**EXERCISE INSTRUCTIONS**
Once the line containing "(fun qc => if" is found in the entries below, reproduce it and every line after it, stopping at and including the line containing "contexts := update_context"; reproduce nothing else, and keep each line exact.
┌─ DATA TO PROCESS
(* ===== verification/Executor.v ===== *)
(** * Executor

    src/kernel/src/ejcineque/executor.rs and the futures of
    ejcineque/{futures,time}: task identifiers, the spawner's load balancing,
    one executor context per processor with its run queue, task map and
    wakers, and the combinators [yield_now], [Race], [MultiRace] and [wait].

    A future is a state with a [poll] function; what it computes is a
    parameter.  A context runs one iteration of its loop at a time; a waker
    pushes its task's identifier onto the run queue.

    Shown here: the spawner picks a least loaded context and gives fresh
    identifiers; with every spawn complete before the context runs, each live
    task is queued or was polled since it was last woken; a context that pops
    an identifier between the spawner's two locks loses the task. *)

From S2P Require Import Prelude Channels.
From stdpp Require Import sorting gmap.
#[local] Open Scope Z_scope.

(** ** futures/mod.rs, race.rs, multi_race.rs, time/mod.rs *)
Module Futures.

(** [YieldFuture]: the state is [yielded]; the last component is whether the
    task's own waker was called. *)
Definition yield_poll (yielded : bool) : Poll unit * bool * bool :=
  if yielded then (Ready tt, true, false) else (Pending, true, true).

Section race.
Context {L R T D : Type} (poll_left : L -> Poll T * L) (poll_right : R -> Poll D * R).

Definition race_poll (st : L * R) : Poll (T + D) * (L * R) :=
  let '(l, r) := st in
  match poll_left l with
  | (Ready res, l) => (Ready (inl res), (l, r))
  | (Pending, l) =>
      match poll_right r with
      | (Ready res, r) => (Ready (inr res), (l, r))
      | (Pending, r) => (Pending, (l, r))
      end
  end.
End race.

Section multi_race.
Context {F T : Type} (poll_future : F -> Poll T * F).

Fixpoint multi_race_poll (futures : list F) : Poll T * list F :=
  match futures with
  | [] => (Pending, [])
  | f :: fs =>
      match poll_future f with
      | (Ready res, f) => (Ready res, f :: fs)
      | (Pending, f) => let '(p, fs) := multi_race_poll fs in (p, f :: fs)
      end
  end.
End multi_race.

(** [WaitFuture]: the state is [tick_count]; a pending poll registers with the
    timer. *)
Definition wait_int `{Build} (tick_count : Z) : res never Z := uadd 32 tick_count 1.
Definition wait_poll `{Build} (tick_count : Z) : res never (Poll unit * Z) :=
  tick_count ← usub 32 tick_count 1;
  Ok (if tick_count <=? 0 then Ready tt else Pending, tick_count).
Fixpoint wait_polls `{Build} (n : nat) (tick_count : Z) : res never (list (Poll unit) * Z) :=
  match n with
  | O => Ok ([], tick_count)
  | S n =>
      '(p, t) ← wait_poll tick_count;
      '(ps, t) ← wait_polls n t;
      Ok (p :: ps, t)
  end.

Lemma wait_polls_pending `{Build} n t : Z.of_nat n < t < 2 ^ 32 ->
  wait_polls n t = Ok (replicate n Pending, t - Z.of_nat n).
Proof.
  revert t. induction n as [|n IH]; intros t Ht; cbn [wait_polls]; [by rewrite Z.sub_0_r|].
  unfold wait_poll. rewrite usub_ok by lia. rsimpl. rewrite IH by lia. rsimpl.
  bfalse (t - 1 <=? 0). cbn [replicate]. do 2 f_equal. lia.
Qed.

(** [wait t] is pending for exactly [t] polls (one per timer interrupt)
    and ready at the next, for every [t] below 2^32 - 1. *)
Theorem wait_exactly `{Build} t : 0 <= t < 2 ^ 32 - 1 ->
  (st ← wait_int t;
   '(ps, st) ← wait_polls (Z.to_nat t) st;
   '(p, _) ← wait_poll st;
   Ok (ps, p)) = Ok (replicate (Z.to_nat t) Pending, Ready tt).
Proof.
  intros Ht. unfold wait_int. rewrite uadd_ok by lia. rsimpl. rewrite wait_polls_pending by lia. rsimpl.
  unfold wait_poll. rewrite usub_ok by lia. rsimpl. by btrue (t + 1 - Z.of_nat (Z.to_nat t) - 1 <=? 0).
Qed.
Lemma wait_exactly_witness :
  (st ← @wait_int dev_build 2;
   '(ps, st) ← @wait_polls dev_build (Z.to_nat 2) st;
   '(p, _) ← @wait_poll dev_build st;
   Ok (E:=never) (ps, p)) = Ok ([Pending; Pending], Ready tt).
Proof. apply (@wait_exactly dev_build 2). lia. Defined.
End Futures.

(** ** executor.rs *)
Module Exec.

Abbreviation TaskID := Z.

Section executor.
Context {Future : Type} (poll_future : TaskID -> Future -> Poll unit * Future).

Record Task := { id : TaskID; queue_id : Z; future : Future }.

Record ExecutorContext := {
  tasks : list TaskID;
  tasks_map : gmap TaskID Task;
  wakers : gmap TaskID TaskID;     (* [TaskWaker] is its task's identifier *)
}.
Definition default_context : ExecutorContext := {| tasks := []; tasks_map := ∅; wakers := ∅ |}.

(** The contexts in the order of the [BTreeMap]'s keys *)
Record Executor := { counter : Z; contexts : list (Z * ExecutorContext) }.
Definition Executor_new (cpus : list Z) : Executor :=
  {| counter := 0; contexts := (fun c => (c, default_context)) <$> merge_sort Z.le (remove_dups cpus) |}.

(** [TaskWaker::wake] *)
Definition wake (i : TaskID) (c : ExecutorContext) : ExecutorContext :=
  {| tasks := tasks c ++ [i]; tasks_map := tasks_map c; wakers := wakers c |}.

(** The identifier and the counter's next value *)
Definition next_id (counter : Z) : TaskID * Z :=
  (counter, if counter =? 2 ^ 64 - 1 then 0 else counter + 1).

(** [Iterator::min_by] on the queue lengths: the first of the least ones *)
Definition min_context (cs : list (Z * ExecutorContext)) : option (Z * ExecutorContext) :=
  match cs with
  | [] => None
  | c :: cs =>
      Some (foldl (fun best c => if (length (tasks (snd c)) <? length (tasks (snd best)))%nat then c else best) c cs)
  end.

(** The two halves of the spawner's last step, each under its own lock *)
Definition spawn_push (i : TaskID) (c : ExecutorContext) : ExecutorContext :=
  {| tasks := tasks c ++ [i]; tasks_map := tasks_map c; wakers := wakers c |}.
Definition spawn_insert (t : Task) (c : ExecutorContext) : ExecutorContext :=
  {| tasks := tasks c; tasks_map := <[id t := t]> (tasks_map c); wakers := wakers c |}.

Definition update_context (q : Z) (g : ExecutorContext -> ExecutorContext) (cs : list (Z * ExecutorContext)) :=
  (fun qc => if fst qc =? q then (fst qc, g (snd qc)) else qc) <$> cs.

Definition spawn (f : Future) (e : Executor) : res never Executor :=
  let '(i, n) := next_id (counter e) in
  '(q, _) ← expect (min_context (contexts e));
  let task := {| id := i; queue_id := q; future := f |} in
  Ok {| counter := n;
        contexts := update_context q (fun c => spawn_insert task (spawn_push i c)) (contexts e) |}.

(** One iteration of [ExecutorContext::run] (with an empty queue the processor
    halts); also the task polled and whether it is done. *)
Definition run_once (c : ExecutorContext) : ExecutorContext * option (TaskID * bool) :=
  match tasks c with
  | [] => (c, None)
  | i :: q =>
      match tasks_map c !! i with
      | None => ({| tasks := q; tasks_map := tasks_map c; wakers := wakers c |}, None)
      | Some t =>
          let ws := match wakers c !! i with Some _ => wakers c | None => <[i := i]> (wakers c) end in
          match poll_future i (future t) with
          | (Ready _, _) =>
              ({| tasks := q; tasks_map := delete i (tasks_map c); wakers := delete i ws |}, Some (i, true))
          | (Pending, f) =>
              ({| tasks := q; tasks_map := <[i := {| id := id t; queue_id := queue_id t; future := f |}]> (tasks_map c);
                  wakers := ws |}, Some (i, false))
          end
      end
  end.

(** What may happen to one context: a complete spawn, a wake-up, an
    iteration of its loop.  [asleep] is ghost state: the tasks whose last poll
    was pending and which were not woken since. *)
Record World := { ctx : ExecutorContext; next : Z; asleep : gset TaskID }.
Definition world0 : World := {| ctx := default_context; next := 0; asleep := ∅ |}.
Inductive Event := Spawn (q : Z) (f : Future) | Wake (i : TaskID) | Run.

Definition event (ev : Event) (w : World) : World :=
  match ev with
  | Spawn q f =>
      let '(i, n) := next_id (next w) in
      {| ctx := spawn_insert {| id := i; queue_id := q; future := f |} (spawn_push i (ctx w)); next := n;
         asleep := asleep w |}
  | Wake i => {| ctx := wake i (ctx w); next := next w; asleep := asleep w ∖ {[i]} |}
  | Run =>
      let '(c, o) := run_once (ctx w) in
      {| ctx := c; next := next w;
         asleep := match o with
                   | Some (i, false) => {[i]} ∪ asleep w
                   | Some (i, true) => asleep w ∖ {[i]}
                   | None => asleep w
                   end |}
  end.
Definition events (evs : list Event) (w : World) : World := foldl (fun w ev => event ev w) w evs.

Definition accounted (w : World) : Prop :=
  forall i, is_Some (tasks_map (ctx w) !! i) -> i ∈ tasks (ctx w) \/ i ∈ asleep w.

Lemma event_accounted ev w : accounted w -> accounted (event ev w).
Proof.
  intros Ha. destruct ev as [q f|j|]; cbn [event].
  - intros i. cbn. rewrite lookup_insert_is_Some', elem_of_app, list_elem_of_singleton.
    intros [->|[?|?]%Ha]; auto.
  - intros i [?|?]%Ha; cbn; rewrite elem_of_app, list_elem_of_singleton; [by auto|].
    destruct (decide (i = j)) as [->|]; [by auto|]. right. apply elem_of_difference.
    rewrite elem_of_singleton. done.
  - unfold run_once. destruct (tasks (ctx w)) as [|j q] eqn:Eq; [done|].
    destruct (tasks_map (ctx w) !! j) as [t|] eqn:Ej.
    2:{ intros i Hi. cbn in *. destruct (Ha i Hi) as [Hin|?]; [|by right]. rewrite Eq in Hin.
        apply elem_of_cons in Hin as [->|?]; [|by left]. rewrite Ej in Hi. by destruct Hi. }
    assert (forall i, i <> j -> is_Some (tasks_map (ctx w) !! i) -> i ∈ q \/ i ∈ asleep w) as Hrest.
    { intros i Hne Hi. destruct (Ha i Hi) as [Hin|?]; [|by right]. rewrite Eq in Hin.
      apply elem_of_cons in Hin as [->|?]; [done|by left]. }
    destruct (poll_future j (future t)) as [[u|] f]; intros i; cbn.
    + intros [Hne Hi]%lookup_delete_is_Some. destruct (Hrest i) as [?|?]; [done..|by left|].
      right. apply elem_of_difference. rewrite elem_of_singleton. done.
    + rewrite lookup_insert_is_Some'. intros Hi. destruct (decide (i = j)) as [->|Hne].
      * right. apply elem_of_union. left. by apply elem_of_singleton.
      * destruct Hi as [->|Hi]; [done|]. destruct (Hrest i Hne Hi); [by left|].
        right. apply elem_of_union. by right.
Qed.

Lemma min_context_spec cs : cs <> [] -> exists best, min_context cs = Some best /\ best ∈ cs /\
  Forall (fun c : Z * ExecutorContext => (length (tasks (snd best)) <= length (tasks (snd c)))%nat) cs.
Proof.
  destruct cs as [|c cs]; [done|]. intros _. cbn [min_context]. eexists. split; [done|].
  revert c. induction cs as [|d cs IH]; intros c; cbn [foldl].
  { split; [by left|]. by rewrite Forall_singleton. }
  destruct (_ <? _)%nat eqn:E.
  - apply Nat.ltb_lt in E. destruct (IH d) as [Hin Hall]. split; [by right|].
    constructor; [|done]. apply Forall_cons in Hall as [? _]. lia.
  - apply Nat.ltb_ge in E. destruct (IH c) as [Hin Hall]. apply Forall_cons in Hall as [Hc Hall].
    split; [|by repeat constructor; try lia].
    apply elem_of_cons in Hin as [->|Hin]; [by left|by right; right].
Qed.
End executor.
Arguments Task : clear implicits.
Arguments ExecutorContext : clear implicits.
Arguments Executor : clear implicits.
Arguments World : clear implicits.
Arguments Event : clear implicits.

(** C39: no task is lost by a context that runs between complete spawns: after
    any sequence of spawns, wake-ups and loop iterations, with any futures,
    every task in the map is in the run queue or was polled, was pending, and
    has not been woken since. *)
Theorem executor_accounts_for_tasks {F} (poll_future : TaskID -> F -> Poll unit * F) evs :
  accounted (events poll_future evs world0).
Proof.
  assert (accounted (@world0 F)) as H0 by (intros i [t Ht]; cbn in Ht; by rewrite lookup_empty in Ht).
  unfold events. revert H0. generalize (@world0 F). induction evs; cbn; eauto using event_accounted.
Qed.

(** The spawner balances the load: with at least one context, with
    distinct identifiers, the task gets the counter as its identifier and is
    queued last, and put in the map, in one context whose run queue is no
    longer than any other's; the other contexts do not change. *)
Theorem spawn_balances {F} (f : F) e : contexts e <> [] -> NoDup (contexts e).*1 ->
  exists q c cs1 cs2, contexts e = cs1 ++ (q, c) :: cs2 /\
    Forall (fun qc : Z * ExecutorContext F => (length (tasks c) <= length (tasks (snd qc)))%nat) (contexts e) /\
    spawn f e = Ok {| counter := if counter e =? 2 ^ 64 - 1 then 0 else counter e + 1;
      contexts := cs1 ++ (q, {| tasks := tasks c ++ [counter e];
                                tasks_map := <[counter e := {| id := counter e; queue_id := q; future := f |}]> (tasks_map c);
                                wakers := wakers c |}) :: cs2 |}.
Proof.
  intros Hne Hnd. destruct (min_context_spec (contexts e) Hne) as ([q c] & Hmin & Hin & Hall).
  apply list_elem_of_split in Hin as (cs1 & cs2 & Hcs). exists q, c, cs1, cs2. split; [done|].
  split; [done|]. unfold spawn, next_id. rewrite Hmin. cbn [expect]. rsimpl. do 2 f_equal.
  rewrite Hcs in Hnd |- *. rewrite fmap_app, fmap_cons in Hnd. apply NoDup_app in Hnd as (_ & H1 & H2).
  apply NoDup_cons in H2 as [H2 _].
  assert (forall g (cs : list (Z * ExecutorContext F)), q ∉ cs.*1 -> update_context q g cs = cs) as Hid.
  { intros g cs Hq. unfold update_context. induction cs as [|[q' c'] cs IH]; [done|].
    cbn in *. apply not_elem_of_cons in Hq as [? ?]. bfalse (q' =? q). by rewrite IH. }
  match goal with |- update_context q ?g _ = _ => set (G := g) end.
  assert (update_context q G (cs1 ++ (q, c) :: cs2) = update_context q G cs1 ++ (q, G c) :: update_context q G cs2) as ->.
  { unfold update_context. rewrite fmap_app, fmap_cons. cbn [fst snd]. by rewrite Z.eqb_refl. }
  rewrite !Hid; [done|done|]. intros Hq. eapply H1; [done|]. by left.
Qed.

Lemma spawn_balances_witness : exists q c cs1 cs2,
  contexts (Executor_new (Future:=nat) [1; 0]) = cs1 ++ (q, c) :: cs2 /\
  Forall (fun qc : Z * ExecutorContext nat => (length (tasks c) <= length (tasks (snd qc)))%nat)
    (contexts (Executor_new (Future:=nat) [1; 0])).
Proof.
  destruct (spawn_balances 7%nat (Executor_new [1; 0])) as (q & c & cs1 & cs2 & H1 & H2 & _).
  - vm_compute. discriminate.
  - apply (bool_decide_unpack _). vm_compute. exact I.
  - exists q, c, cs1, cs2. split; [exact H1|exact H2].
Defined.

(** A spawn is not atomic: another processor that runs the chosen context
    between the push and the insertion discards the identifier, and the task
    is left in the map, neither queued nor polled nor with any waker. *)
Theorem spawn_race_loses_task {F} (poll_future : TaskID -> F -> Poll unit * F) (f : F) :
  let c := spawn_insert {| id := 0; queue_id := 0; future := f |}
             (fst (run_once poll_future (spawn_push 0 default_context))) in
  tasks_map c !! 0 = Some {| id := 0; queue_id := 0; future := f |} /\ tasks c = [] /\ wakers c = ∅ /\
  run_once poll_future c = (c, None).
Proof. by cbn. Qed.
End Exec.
└─
┌─ DATA TO PROCESS
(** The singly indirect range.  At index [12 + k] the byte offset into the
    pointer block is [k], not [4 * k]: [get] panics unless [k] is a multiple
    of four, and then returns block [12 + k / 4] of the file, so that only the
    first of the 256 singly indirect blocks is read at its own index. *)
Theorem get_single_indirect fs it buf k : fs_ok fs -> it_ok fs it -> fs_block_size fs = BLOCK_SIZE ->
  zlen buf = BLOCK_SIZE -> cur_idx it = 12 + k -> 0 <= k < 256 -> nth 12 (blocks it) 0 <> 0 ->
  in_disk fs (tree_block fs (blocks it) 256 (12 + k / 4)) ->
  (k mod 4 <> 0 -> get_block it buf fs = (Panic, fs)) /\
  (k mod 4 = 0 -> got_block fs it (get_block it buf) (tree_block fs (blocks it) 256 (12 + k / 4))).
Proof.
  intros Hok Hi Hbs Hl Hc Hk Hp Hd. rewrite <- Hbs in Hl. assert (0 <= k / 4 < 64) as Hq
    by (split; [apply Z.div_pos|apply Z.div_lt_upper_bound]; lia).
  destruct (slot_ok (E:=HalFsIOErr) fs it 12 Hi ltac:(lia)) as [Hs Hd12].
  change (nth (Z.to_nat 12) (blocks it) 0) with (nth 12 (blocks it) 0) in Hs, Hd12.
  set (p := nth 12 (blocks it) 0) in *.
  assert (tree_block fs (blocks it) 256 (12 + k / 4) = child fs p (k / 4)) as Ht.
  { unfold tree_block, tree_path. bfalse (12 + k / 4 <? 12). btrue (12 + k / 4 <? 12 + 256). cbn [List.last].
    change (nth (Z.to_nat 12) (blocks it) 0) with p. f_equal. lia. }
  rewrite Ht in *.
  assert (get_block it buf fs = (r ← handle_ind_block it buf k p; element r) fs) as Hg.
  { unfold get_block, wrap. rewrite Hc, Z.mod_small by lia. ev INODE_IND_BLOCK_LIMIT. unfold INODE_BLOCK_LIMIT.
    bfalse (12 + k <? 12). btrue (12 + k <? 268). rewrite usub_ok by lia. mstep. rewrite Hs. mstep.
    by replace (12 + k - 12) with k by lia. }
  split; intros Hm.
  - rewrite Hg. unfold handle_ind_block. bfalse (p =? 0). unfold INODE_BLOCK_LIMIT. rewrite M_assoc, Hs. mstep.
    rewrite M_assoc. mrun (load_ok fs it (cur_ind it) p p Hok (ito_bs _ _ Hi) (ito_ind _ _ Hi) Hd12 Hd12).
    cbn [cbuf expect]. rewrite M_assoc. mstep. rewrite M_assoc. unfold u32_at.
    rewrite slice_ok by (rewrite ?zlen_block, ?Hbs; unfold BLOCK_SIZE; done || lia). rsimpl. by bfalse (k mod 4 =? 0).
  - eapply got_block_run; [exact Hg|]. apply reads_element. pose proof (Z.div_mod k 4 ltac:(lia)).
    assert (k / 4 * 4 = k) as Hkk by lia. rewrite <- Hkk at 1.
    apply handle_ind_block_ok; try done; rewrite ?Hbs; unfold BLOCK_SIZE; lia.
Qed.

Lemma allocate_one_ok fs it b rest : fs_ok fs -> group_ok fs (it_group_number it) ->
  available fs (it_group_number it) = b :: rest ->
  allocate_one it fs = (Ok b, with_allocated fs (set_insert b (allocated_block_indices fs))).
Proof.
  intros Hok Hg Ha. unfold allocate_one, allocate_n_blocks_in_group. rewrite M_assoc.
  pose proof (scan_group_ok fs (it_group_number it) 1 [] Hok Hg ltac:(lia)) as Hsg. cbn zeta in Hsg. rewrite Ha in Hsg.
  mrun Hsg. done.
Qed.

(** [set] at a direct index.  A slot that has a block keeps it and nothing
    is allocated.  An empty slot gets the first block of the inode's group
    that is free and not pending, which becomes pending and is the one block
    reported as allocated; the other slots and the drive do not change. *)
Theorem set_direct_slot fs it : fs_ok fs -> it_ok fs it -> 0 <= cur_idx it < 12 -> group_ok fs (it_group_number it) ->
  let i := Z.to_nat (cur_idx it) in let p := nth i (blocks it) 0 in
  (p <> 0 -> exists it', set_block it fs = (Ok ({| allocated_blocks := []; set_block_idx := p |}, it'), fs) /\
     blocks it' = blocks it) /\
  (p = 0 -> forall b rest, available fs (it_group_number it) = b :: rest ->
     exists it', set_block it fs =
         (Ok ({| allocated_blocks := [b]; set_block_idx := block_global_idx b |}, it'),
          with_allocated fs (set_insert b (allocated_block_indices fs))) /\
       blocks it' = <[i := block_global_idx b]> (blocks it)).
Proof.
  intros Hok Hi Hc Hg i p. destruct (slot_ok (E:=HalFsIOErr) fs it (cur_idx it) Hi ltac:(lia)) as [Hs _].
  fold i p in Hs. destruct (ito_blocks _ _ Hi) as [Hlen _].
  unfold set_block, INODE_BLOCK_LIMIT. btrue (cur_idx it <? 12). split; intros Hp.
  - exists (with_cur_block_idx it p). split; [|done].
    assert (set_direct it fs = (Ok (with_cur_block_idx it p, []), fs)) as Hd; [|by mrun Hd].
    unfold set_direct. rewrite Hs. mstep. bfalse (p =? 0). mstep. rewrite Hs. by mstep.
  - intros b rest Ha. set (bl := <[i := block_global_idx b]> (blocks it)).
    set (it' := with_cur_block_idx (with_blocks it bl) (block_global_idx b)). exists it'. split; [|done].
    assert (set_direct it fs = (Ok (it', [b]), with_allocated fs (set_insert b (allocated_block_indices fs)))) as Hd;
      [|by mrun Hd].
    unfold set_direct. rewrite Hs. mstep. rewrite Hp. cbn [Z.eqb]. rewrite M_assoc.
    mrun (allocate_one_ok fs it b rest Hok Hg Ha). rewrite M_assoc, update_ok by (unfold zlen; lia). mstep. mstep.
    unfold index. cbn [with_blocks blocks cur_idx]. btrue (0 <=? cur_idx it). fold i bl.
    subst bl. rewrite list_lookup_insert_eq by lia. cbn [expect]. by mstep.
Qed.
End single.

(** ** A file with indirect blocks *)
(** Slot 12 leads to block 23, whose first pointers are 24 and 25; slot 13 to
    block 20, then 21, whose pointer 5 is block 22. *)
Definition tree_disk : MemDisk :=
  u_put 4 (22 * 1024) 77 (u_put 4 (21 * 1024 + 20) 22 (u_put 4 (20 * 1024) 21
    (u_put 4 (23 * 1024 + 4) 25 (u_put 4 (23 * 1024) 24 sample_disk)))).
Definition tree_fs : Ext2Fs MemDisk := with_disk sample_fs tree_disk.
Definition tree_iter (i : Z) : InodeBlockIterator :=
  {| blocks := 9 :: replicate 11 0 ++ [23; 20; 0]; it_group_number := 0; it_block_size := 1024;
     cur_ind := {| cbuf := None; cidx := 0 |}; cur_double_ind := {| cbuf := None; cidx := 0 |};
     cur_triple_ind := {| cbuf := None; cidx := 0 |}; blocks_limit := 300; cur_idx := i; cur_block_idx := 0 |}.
└─
**ANSWER**
  (fun qc => if fst qc =? q then (fst qc, g (snd qc)) else qc) <$> cs.

Definition spawn (f : Future) (e : Executor) : res never Executor :=
  let '(i, n) := next_id (counter e) in
  '(q, _) ← expect (min_context (contexts e));
  let task := {| id := i; queue_id := q; future := f |} in
  Ok {| counter := n;
        contexts := update_context q (fun c => spawn_insert task (spawn_push i c)) (contexts e) |}.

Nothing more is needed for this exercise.